(** [remove_agent]: removing an agent of a well-formed pool answers
    [True] and leaves a well-formed pool with one agent less in which the
    id is neither in the table nor active; removing it again, or removing
    any id that is not in the table, answers [False] and changes
    nothing. *)
Theorem remove_agent_is_idempotent (n : nat) (id : string) (e : DriveGraphEnv) :
  env_pool_ok n e ->
  is_Some (agents (pool e) !! id) ->
  exists e' m,
    remove_agent id e = (Ok true, e') /\ n = S m /\ env_pool_ok m e' /\
    agents (pool e') !! id = None /\ (id ∉ active_agents (pool e')) /\
    (forall id', id' <> id -> agents (pool e') !! id' = agents (pool e) !! id') /\
    remove_agent id e' = (Ok false, e').
Proof. exact (remove_agent_spec n id e). Qed.

(** [add_agent] on a well-formed pool, at the cap and below it. *)
Lemma add_agent_spec (n : nat) (e : DriveGraphEnv) :
  env_pool_ok n e ->
  (max_agents (cfg e) <= Z.of_nat n -> add_agent e = (Ok None, e)) /\
  (Z.of_nat n < max_agents (cfg e) ->
   exists e',
     add_agent e = (Ok (Some (vehicle_id (next_agent_id (pool e)))), e') /\
     agents (pool e) !! vehicle_id (next_agent_id (pool e)) = None /\
     is_Some (agents (pool e') !! vehicle_id (next_agent_id (pool e))) /\
     next_agent_id (pool e') = next_agent_id (pool e) + 1 /\
     env_pool_ok (S n) e').
Proof.
  intros Hok. assert (Hsize : size (agents (pool e)) = n) by apply Hok. split.
  - intros Hcap. apply add_agent_at_cap. rewrite Hsize. exact Hcap.
  - intros Hcap.
    destruct (add_agent_below_cap e) as (a' & e' & Hrun & _ & Hp & Hc);
      [rewrite Hsize; exact Hcap|].
    exists e'. split; [exact Hrun|].
    split; [apply fresh_vehicle_id; apply Hok|].
    split; [rewrite Hp; simpl; rewrite lookup_insert_eq; eauto|].
    split; [rewrite Hp; reflexivity|].
    unfold env_pool_ok. rewrite Hp, Hc. apply pool_ok_add; assumption.
Qed.

(** [add_agent]: at the cap nothing happens and no id is returned; below
    the cap the pool grows by exactly one agent, stored under the next
    [vehicle_N] id, which was not in use, and the counter advances. *)
Theorem add_agent_respects_cap (n : nat) (e : DriveGraphEnv) :
  env_pool_ok n e ->
  (max_agents (cfg e) <= Z.of_nat n -> add_agent e = (Ok None, e)) /\
  (Z.of_nat n < max_agents (cfg e) ->
   exists e',
     add_agent e = (Ok (Some (vehicle_id (next_agent_id (pool e)))), e') /\
     agents (pool e) !! vehicle_id (next_agent_id (pool e)) = None /\
     is_Some (agents (pool e') !! vehicle_id (next_agent_id (pool e))) /\
     next_agent_id (pool e') = next_agent_id (pool e) + 1 /\
     env_pool_ok (S n) e').
Proof. exact (add_agent_spec n e). Qed.

End PoolOps.

Section PoolSize.

Context {providers : Providers}.

Lemma respawn_agent_steps a : preserves steps (respawn_agent a).
Proof. unfold respawn_agent. frame. Qed.

Lemma respawn_agent_num a : preserves num_agents (respawn_agent a).
Proof. unfold respawn_agent. frame. Qed.

#[local] Hint Resolve respawn_agent_steps respawn_agent_num : frames.

Lemma add_agent_steps : preserves steps add_agent.
Proof. unfold add_agent, store_agent. frame. Qed.

Lemma add_agent_num : preserves num_agents add_agent.
Proof. unfold add_agent, store_agent. frame. Qed.

Lemma remove_agent_num id : preserves num_agents (remove_agent id).
Proof. unfold remove_agent. frame. Qed.

Lemma remove_agent_cfg id : preserves cfg (remove_agent id).
Proof. unfold remove_agent. frame. Qed.

#[local] Hint Resolve add_agent_steps add_agent_num remove_agent_num remove_agent_cfg
  : frames.

Lemma add_agents_steps k : preserves steps (add_agents k).
Proof. induction k; simpl; frame. Qed.

Lemma add_agents_num k : preserves num_agents (add_agents k).
Proof. induction k; simpl; frame. Qed.

(** [k] calls of [add_agent] fill the pool up to the cap and no
    further. *)
Lemma add_agents_size k : forall n e,
  env_pool_ok n e ->
  exists e',
    add_agents k e = (Ok tt, e') /\ cfg e' = cfg e /\
    env_pool_ok (Nat.min (n + k) (Z.to_nat (max_agents (cfg e)))) e' /\
    next_agent_id (pool e') =
      next_agent_id (pool e)
      + Z.of_nat (Nat.min (n + k) (Z.to_nat (max_agents (cfg e))) - n).
Proof.
  induction k as [| k IH]; intros n e Hok.
  - exists e. assert (Hcap : Z.of_nat n <= max_agents (cfg e)) by apply Hok.
    replace (Nat.min (n + 0) (Z.to_nat (max_agents (cfg e)))) with n by lia.
    replace (Z.of_nat (n - n)) with 0 by lia. rewrite Z.add_0_r. auto.
  - simpl. unfold mbind, M_bind, bind.
    destruct (add_agent_spec n e Hok) as [Hfull Hroom].
    destruct (Z_lt_le_dec (Z.of_nat n) (max_agents (cfg e))) as [Hlt | Hge].
    + destruct (Hroom Hlt) as (e1 & Hrun & _ & _ & Hnext & Hok1).
      assert (Hc1 : cfg e1 = cfg e).
      { destruct (add_agent_below_cap e) as (a' & e1' & Hrun' & _ & _ & Hc);
          [replace (size (agents (pool e))) with n by (symmetry; apply Hok); exact Hlt|].
        rewrite Hrun in Hrun'. inversion Hrun'; subst. exact Hc. }
      rewrite Hrun. destruct (IH (S n) e1 Hok1) as (e' & Hrun' & Hc' & Hok' & Hnext').
      exists e'. rewrite Hc1 in *. split; [exact Hrun'|]. split; [exact Hc'|].
      replace (n + S k)%nat with (S n + k)%nat by lia. split; [exact Hok'|].
      rewrite Hnext', Hnext. lia.
    + rewrite (Hfull Hge).
      destruct (IH n e Hok) as (e' & Hrun' & Hc' & Hok' & Hnext').
      exists e'. split; [exact Hrun'|]. split; [exact Hc'|].
      replace (Nat.min (n + S k) (Z.to_nat (max_agents (cfg e))))
        with (Nat.min (n + k) (Z.to_nat (max_agents (cfg e)))) by lia.
      split; [exact Hok' | exact Hnext'].
Qed.

Lemma empty_pool_ok cap : 0 <= cap -> pool_ok cap 0 (mkPool ∅ ∅ 0).
Proof.
  intros Hcap. split; [| split; [| split]].
  - intros id [a Ha]. simpl in Ha. rewrite lookup_empty in Ha. discriminate.
  - unfold pool_in_sync. simpl. rewrite dom_empty_L. reflexivity.
  - apply map_size_empty.
  - simpl. exact Hcap.
Qed.

(** [reset] for a non-negative cap. *)
Lemma reset_spec (e : DriveGraphEnv) :
  0 <= max_agents (cfg e) ->
  exists e',
    reset e = (Ok tt, e') /\ steps e' = 0 /\ num_agents e' = num_agents e /\
    env_pool_ok (Nat.min (Z.to_nat (num_agents e)) (Z.to_nat (max_agents (cfg e)))) e' /\
    next_agent_id (pool e') = Z.of_nat (size (agents (pool e'))).
Proof.
  intros Hcap. unfold reset, mbind, M_bind, bind, modify, get.
  set (e0 := set_steps 0 (set_pool _ e)).
  assert (Hok0 : env_pool_ok 0 e0) by (apply empty_pool_ok; exact Hcap).
  destruct (add_agents_size (Z.to_nat (num_agents e0)) 0 e0 Hok0)
    as (e' & Hrun & Hc & Hok & Hnext).
  assert (Hs := add_agents_steps (Z.to_nat (num_agents e0)) e0).
  assert (Hn := add_agents_num (Z.to_nat (num_agents e0)) e0).
  rewrite Hrun in Hs, Hn. simpl in Hs, Hn.
  exists e'. split; [exact Hrun|]. split; [exact Hs|]. split; [exact Hn|].
  split; [exact Hok|].
  rewrite Hnext. destruct Hok as (_ & _ & -> & _). simpl. lia.
Qed.

(** [reset] (for a non-negative cap) always returns; afterwards the step
    counter is zero, the pool is well-formed and holds [num_agents]
    agents, or as many as the cap allows, and the ids in use are exactly
    those the counter has issued since the reset. *)
Theorem reset_fills_pool (e : DriveGraphEnv) :
  0 <= max_agents (cfg e) ->
  exists e',
    reset e = (Ok tt, e') /\ steps e' = 0 /\ num_agents e' = num_agents e /\
    env_pool_ok (Nat.min (Z.to_nat (num_agents e)) (Z.to_nat (max_agents (cfg e)))) e' /\
    next_agent_id (pool e') = Z.of_nat (size (agents (pool e'))).
Proof. exact (reset_spec e). Qed.

End PoolSize.

(** The demo world after [reset]: a well-formed pool of one agent. *)
Lemma demo_started_pool_ok : env_pool_ok 1 Demo.started.
Proof.
  destruct (reset_spec (providers := Demo.providers) (Demo.constructed true))
    as (e' & Hrun & _ & _ & Hok & _); [vm_compute; discriminate|].
  unfold Demo.started. rewrite Hrun. exact Hok.
Qed.

Lemma reset_fills_pool_witness :
  exists e',
    reset (providers := Demo.providers) (Demo.constructed true) = (Ok tt, e') /\
    size (agents (pool e')) = 1%nat /\ next_agent_id (pool e') = 1.
Proof.
  destruct (reset_fills_pool (providers := Demo.providers) (Demo.constructed true))
    as (e' & Hrun & _ & _ & Hok & Hnext).
  - vm_compute. discriminate.
  - exists e'. split; [exact Hrun|].
    destruct Hok as (_ & _ & Hsize & _). split.
    + rewrite Hsize. vm_compute. reflexivity.
    + rewrite Hnext, Hsize. vm_compute. reflexivity.
Defined.

Lemma remove_agent_is_idempotent_witness :
  exists e',
    remove_agent "vehicle_0" Demo.started = (Ok true, e') /\
    remove_agent "vehicle_0" e' = (Ok false, e').
Proof.
  assert (Hok := demo_started_pool_ok).
  destruct (remove_agent_is_idempotent 1 "vehicle_0"
              Demo.started Hok) as (e' & m & H1 & _ & _ & _ & _ & _ & H2).
  - vm_compute. eauto.
  - exists e'. split; assumption.
Defined.

Lemma add_agent_respects_cap_witness :
  exists e',
    add_agent (providers := Demo.providers) Demo.started = (Ok (Some "vehicle_1"), e') /\
    env_pool_ok 2 e'.
Proof.
  assert (Hok := demo_started_pool_ok).
  destruct (add_agent_respects_cap (providers := Demo.providers) 1 Demo.started Hok)
    as [_ H].
  destruct H as (e' & Hrun & _ & _ & _ & Hok'); [vm_compute; reflexivity|].
  exists e'. split; [exact Hrun | exact Hok'].
Defined.

Section Resize.

Context {providers : Providers}.

(** [sample] of [k] entries of a duplicate-free list with at least [k]
    entries: [k] distinct entries of the list; only the random stream
    moves. *)
Lemma sample_spec {A} k : forall (l : list A) e,
  (k <= length l)%nat -> NoDup l ->
  exists xs e',
    sample l k e = (Ok xs, e') /\ pool e' = pool e /\ cfg e' = cfg e /\
    num_agents e' = num_agents e /\
    length xs = k /\ NoDup xs /\ (forall x, x ∈ xs -> x ∈ l).
Proof.
  induction k as [| k IH]; intros l e Hk Hnd.
  - exists [], e. simpl. repeat split; auto using NoDup_nil_2.
    intros x Hx. inversion Hx.
  - simpl. unfold mbind, M_bind, bind, draw.
    set (i := (rand (rng_pos e) mod length l)%nat).
    assert (Hi : (i < length l)%nat) by (apply Nat.mod_upper_bound; lia).
    destruct (lookup_lt_is_Some_2 l i Hi) as [x Hx]. rewrite Hx.
    set (e1 := set_rng_pos (S (rng_pos e)) e).
    assert (Hsplit : l = take i l ++ x :: drop (S i) l)
      by (symmetry; apply take_drop_middle; exact Hx).
    assert (Hnd' : NoDup (take i l ++ drop (S i) l)).
    { rewrite Hsplit in Hnd. apply NoDup_app in Hnd as (H1 & H2 & H3).
      apply NoDup_cons in H3 as [H3 H4]. apply NoDup_app. split; [exact H1|].
      split; [| exact H4]. intros y Hy Hy'. apply (H2 y Hy). right. exact Hy'. }
    assert (Hlen : length (take i l ++ drop (S i) l) = (length l - 1)%nat).
    { rewrite length_app, length_take, length_drop. lia. }
    destruct (IH (take i l ++ drop (S i) l) e1) as (xs & e' & Hrun & Hp & Hc & Hn & Hl & Hd & Hsub);
      [lia | exact Hnd' |].
    rewrite Hrun. exists (x :: xs), e'. split; [reflexivity|].
    split; [exact Hp|]. split; [exact Hc|]. split; [exact Hn|].
    split; [simpl; lia|]. split.
    + apply NoDup_cons. split; [| exact Hd]. intros Hin. apply Hsub in Hin.
      rewrite Hsplit in Hnd. apply NoDup_app in Hnd as (H1 & H2 & H3).
      apply NoDup_cons in H3 as [H3 H4].
      apply elem_of_app in Hin as [Hin | Hin]; [| contradiction].
      apply (H2 x Hin). left.
    + intros y Hy. apply elem_of_cons in Hy as [-> | Hy].
      * apply list_elem_of_lookup. eauto.
      * apply Hsub in Hy. rewrite Hsplit.
        apply elem_of_app in Hy as [Hy | Hy]; apply elem_of_app; [left | right]; auto.
        right. exact Hy.
Qed.

(** Removing distinct ids of the table one after the other. *)
Lemma remove_all_spec xs : forall n e,
  env_pool_ok n e -> NoDup xs ->
  (forall id, id ∈ xs -> is_Some (agents (pool e) !! id)) ->
  exists e',
    for_each xs (fun id => remove_agent id;; mret tt) e = (Ok tt, e') /\
    cfg e' = cfg e /\ num_agents e' = num_agents e /\
    env_pool_ok (n - length xs) e'.
Proof.
  induction xs as [| id xs IH]; intros n e Hok Hnd Hin.
  - exists e. simpl. replace (n - 0)%nat with n by lia. auto.
  - apply NoDup_cons in Hnd as [Hid Hnd].
    destruct (remove_agent_spec n id e Hok) as
      (e1 & m & Hrun & -> & Hok1 & _ & _ & Hother & _); [apply Hin; left|].
    assert (Hc1 := remove_agent_cfg id e). assert (Hn1 := remove_agent_num id e).
    rewrite Hrun in Hc1, Hn1. simpl in Hc1, Hn1.
    destruct (IH m e1 Hok1 Hnd) as (e' & Hrun' & Hc & Hn & Hok').
    { intros id' Hid'. rewrite Hother; [apply Hin; right; exact Hid'|].
      intros ->. contradiction. }
    exists e'. simpl. unfold mbind, M_bind, bind, mret, M_ret, ret in *.
    rewrite Hrun.
    split; [exact Hrun'|]. split; [congruence|]. split; [congruence|].
    exact Hok'.
Qed.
_ _ _ _
Required action
Determine how many lines of the listing contain the string "answers", and give only the number.

Result of the exercise
2